◆ Goal of the exercise ◆
In the listing below, the answer starts at the line that has "Definition ALPHA : nat := 3%nat." and stops after the line that has "let raw := key_bytes key in"; please repeat that part exactly and nothing more.

◆ Data under study ◆
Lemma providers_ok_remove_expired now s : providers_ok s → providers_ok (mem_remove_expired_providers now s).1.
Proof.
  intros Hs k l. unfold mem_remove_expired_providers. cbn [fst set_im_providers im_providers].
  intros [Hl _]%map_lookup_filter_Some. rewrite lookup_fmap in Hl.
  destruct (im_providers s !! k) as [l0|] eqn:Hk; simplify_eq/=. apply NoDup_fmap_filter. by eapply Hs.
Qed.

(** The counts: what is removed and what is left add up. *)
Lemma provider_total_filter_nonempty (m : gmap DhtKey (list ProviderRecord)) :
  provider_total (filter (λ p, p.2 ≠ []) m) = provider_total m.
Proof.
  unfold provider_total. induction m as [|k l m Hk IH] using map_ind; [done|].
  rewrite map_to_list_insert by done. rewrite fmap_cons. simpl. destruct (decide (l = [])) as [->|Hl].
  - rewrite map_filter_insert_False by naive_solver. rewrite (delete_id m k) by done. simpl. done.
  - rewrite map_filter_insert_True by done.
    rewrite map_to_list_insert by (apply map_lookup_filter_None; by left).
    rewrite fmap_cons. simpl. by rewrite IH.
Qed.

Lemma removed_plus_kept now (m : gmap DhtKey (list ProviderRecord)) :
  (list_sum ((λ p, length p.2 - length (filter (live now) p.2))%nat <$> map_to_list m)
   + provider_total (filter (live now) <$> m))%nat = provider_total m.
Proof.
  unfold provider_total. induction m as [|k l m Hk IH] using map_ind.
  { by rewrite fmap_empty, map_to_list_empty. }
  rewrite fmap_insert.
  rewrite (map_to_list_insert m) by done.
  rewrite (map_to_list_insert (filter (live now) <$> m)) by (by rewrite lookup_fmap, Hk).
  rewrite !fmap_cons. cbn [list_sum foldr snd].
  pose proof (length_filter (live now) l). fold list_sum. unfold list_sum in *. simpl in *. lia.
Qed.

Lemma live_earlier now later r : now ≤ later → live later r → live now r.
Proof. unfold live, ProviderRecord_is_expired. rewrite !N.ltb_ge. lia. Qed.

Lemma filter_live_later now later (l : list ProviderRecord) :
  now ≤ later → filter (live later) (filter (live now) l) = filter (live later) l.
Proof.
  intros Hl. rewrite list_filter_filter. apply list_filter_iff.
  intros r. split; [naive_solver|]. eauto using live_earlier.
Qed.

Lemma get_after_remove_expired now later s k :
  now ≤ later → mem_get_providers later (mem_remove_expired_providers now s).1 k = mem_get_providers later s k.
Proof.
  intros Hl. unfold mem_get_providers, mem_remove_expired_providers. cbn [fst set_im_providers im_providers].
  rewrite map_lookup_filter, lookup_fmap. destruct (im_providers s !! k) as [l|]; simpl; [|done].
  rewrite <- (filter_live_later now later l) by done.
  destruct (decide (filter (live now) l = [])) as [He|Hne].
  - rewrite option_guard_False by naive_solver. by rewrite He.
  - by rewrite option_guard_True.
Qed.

--

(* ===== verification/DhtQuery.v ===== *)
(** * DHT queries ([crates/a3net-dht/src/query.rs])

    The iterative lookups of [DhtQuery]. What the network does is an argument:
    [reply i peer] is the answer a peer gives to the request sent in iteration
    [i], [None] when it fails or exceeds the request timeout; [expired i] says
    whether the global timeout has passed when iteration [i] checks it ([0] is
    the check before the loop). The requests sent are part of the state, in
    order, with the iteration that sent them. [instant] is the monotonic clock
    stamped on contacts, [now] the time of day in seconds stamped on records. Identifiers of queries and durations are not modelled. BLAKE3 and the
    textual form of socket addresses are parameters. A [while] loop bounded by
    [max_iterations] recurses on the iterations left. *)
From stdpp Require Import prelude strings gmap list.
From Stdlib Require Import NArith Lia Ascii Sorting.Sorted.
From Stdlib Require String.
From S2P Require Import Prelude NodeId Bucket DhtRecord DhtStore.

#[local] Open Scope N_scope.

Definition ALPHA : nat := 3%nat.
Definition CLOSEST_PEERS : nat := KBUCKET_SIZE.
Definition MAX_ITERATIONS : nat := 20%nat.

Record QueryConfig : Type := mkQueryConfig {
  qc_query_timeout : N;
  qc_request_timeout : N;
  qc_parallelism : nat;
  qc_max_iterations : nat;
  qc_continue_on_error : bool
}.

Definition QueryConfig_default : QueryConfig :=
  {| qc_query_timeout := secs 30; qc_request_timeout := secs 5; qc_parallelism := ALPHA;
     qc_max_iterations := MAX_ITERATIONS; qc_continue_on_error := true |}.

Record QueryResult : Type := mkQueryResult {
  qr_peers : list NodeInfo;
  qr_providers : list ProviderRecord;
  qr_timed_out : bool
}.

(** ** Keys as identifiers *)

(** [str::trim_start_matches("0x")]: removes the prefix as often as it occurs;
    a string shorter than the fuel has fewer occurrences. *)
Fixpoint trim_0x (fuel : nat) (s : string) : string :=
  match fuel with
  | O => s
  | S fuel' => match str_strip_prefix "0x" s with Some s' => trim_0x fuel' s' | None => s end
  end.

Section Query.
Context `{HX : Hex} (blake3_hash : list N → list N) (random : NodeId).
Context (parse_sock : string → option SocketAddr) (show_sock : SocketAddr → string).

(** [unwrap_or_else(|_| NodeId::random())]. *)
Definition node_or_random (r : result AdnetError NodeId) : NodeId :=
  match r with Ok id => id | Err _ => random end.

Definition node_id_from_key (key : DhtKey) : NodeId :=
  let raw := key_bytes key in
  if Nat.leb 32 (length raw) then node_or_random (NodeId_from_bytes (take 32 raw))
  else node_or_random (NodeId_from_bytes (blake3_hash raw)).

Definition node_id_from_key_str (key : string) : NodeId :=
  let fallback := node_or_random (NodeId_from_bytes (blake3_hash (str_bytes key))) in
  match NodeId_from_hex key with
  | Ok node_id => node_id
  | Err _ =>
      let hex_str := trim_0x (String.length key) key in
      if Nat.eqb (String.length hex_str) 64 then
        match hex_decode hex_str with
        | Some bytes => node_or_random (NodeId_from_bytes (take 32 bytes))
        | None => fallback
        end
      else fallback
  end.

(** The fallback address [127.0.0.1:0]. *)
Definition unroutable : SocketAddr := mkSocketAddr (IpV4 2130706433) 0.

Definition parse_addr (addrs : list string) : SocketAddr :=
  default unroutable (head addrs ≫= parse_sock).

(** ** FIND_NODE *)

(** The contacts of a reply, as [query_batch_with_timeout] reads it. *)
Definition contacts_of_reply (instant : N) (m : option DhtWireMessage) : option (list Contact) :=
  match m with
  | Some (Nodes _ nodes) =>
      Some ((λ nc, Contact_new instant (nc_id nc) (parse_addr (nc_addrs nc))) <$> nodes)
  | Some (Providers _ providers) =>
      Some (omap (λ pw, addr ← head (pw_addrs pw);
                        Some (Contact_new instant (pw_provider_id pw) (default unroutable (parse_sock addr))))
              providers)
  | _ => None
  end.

◆ Output of the exercise ◆
Definition ALPHA : nat := 3%nat.
Definition CLOSEST_PEERS : nat := KBUCKET_SIZE.
Definition MAX_ITERATIONS : nat := 20%nat.

Record QueryConfig : Type := mkQueryConfig {
  qc_query_timeout : N;
  qc_request_timeout : N;
  qc_parallelism : nat;
  qc_max_iterations : nat;
  qc_continue_on_error : bool
}.

Definition QueryConfig_default : QueryConfig :=
  {| qc_query_timeout := secs 30; qc_request_timeout := secs 5; qc_parallelism := ALPHA;
     qc_max_iterations := MAX_ITERATIONS; qc_continue_on_error := true |}.

Record QueryResult : Type := mkQueryResult {
  qr_peers : list NodeInfo;
  qr_providers : list ProviderRecord;
  qr_timed_out : bool
}.

(** ** Keys as identifiers *)

(** [str::trim_start_matches("0x")]: removes the prefix as often as it occurs;
    a string shorter than the fuel has fewer occurrences. *)
Fixpoint trim_0x (fuel : nat) (s : string) : string :=
  match fuel with
  | O => s
  | S fuel' => match str_strip_prefix "0x" s with Some s' => trim_0x fuel' s' | None => s end
  end.

Section Query.
Context `{HX : Hex} (blake3_hash : list N → list N) (random : NodeId).
Context (parse_sock : string → option SocketAddr) (show_sock : SocketAddr → string).

(** [unwrap_or_else(|_| NodeId::random())]. *)
Definition node_or_random (r : result AdnetError NodeId) : NodeId :=
  match r with Ok id => id | Err _ => random end.

Definition node_id_from_key (key : DhtKey) : NodeId :=
  let raw := key_bytes key in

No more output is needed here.